In recent years, graph neural network has been extensively applied to drug discovery research. Although researchers have made significant progress in this field, there is less research on bibliometrics. The purpose of this study is to conduct a comprehensive bibliometric analysis of graph neural network applications in drug discovery in order to identify current research hotspots and trends, as well as serve as a reference for future research.
Publications from 2017 to 2023 about the application of graph neural network in drug discovery were collected from the Web of Science Core Collection. Bibliometrix, VOSviewer, and Citespace were mainly used for bibliometric studies.

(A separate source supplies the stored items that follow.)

(** The entry of a thread that starts a connect stays in connect_info
    until a later connect or tcp_v4_connect return of that thread: nothing
    else ever removes it.  (tcp_connect is also on the path of IPv6 connects,
    whose return is not hooked.) *)
Theorem unreturned_connect_stays ls w sk rest :
  let st := tcp_run ls tcp_init in
  Z.of_nat (size (hm_abs (ps_map st))) < hm_max_entries ->
  Forall (not_by (w_pid_tgid w)) rest ->
  hm_abs (ps_map (tcp_run rest (tcp_step (Invoke w (Connect sk)) st))) !! w_pid_tgid w =
  Some (sock_event w sk 0 0).
Proof using Type.
  intros st Hroom Hrest. destruct (tcp_reachable ls) as (s & _ & Hrel). fold st in Hrel.
  destruct (connect_parked w sk st s Hrel Hroom) as (s1 & Hrel1 & Hp).
  destruct (tcp_run_refines rest _ _ Hrel1) as (s2 & Hrun & Hrel2).
  by rewrite (or_map _ _ _ Hrel2), (not_by_run _ _ _ _ Hrun Hrest).
Qed.

(** A state change is reported exactly when the new state is
    ESTABLISHED, TIME_WAIT or CLOSE; the event is ACCEPT for ESTABLISHED
    (for every socket, the ones this host is connecting included) and CLOSE
    otherwise, and carries the socket's addresses and the state. *)
Theorem set_state_reports ls w sk state :
  let st := tcp_run ls tcp_init in
  ~ ring_full st sizeof_tcp_event ->
  let st' := tcp_step (Invoke w (SetState sk state)) st in
  hm_abs (ps_map st') = hm_abs (ps_map st) /\
  records st' = records st ++
    (if decide (reported state)
     then [to_bytes (sock_event w sk (state_event_type state) state)] else []).
Proof using Type.
  intros st Hring st'. destruct (tcp_reachable ls) as (s & _ & Hrel). fold st in Hrel.
  apply (obj_room _ _ _ Hrel) in Hring.
  destruct (tcp_step_refines w (SetState sk state) st s Hrel) as (s' & Hs & Hrel'). fold st' in Hrel'.
  rewrite (or_map _ _ _ Hrel), (or_map _ _ _ Hrel'), (or_records _ _ _ Hrel), (or_records _ _ _ Hrel').
  inversion Hs; subst; simpl; (split; [done|]); case_decide; try done.
  - by rewrite app_nil_r.
  - by rewrite fmap_app.
Qed.

(** The 256 KiB ring holds 3276 unread events before one is dropped. *)
Theorem ring_holds_3276_events ls :
  rb_size = RING_BUFFER_SIZE ->
  (length (records (tcp_run ls tcp_init)) < 3276)%nat ->
  ~ ring_full (tcp_run ls tcp_init) sizeof_tcp_event.
Proof using Type.
  intros Hsz Hlen. apply (obj_capacity (PB := tcp_probes) ls 3276); [by rewrite Hsz|].
  by apply (Nat2Z.inj_lt _ 3276).
Qed.
End spec.

(** ** On the reference runtime *)

Section witnesses.
#[local] Existing Instances ref_helpers ref_tcp_hash ref_ring256.

(** Thread 7 of process 42 and thread 8 of process 43 connect to port 443. *)
Definition w_a (ktime : Z) : world := world_at (42 * 2 ^ 32 + 7) ktime 443.
Definition w_b (ktime : Z) : world := world_at (43 * 2 ^ 32 + 8) ktime 443.

Example connect_a_bytes :
  records (tcp_run [Invoke (w_a 1000) (Connect 4096); Invoke (w_a 2000) (ConnectRet 0)] tcp_init) =
  [to_bytes {| te_timestamp_ns := 2000; te_event_type := 1; te_pid := 42; te_tid := 7;
     te_src_ip := 16777226; te_dst_ip := 584628317; te_src_port := 54321; te_dst_port := 443;
     te_tcp_state := 1; te_bytes_sent := 0; te_bytes_recv := 0; te_comm := comm_of "curl" |}].
Proof. vm_compute. reflexivity. Qed.

Lemma successful_connect_reported_witness :
  let st1 := tcp_run [Invoke (w_b 1500) (Connect 4096)]
    (tcp_step (Invoke (w_a 1000) (Connect 4096)) (tcp_run [] tcp_init)) in
  let st2 := tcp_step (Invoke (w_a 2000) (ConnectRet 0)) st1 in
  records st2 = records st1 ++ [to_bytes (established (w_a 2000) (sock_event (w_a 1000) 4096 0 0))] /\
  hm_abs (ps_map st2) !! w_pid_tgid (w_a 1000) = None.
Proof.
  apply (successful_connect_reported [] (w_a 1000) 4096 [Invoke (w_b 1500) (Connect 4096)] (w_a 2000)).
  - vm_compute. reflexivity.
  - reflexivity.
  - repeat constructor. vm_compute. discriminate.
  - apply not_ring_full. vm_compute. reflexivity.
Defined.

Lemma connect_event_provenance_witness :
  exists e, to_bytes (established (w_a 2000) (sock_event (w_a 1000) 4096 0 0)) = to_bytes e /\
    Z.of_nat (length (to_bytes (established (w_a 2000) (sock_event (w_a 1000) 4096 0 0)))) = 68 /\
    tcp_event_wf e /\ event_kind_ok e /\
    (te_event_type e = event_code EVENT_TCP_CONNECT ->
     connected_by [Invoke (w_a 1000) (Connect 4096); Invoke (w_a 2000) (ConnectRet 0)] e).
Proof.
  apply (connect_event_provenance [Invoke (w_a 1000) (Connect 4096); Invoke (w_a 2000) (ConnectRet 0)]).
  vm_compute. constructor.
Defined.

Lemma unreturned_connect_stays_witness :
  hm_abs (ps_map (tcp_run [Invoke (w_b 1500) (Connect 4096); Invoke (w_b 1600) (ConnectRet 0); Read]
    (tcp_step (Invoke (w_a 1000) (Connect 4096)) (tcp_run [] tcp_init)))) !! w_pid_tgid (w_a 1000) =
  Some (sock_event (w_a 1000) 4096 0 0).
Proof.
  apply (unreturned_connect_stays [] (w_a 1000) 4096
    [Invoke (w_b 1500) (Connect 4096); Invoke (w_b 1600) (ConnectRet 0); Read]).
  - vm_compute. reflexivity.
  - repeat constructor; vm_compute; discriminate.
Defined.

Lemma set_state_reports_witness :
  let st := tcp_run [] tcp_init in
  let st' := tcp_step (Invoke (w_a 3000) (SetState 4096 6)) st in
  hm_abs (ps_map st') = hm_abs (ps_map st) /\
  records st' = records st ++
    (if decide (reported 6) then [to_bytes (sock_event (w_a 3000) 4096 (state_event_type 6) 6)] else []).
Proof.
  apply (set_state_reports [] (w_a 3000) 4096 6).
  apply not_ring_full. vm_compute. reflexivity.
Defined.

Lemma ring_holds_3276_events_witness :
  ~ ring_full (tcp_run [Invoke (w_a 3000) (SetState 4096 6)] tcp_init) sizeof_tcp_event.
Proof.
  apply (ring_holds_3276_events [Invoke (w_a 3000) (SetState 4096 6)]).
  - reflexivity.
  - vm_compute. repeat constructor.
Defined.

Lemma tracker_refines_spec_witness :
  exists s, tcp_spec_run [Invoke (w_a 1000) (Connect 4096)] (Abs ∅ []) s /\
    obj_rel tcp_event_wf (tcp_run [Invoke (w_a 1000) (Connect 4096)] tcp_init) s.
Proof. apply (tracker_refines_spec [Invoke (w_a 1000) (Connect 4096)]). Defined.

Lemma connect_ret_always_cleans_witness :
  let st := tcp_run [Invoke (w_a 1000) (Connect 4096)] tcp_init in
  let st' := tcp_step (Invoke (w_a 2000) (ConnectRet (-111))) st in
  hm_abs (ps_map st') = delete (w_pid_tgid (w_a 2000)) (hm_abs (ps_map st)) /\
  (-111 <> 0 \/ hm_abs (ps_map st) !! w_pid_tgid (w_a 2000) = None -> records st' = records st).
Proof. apply (connect_ret_always_cleans [Invoke (w_a 1000) (Connect 4096)] (w_a 2000) (-111)). Defined.
End witnesses.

In this paper, a total of 652 papers from 48 countries/regions were included. Research interest in this field is continuously increasing. China and the United States have a significant advantage in terms of funding, the number of publications, and collaborations with other institutions and countries. Although some cooperation networks have been formed in this field, extensive worldwide cooperation still needs to be strengthened. The results of the keyword analysis clarified that graph neural network has primarily been applied to drug-target interaction, drug repurposing, and drug-drug interaction, while graph convolutional neural network and its related optimization methods are currently the core algorithms in this field. Data availability and ethical supervision, balancing computing resources, and developing novel graph neural network models with better interpretability are the key technical issues currently faced. This paper analyzes the current state, hot spots, and trends of graph neural network applications in drug discovery through bibliometric approaches, as well as the current issues and challenges in this field. These findings provide researchers with valuable insights on the current status and future directions of this field.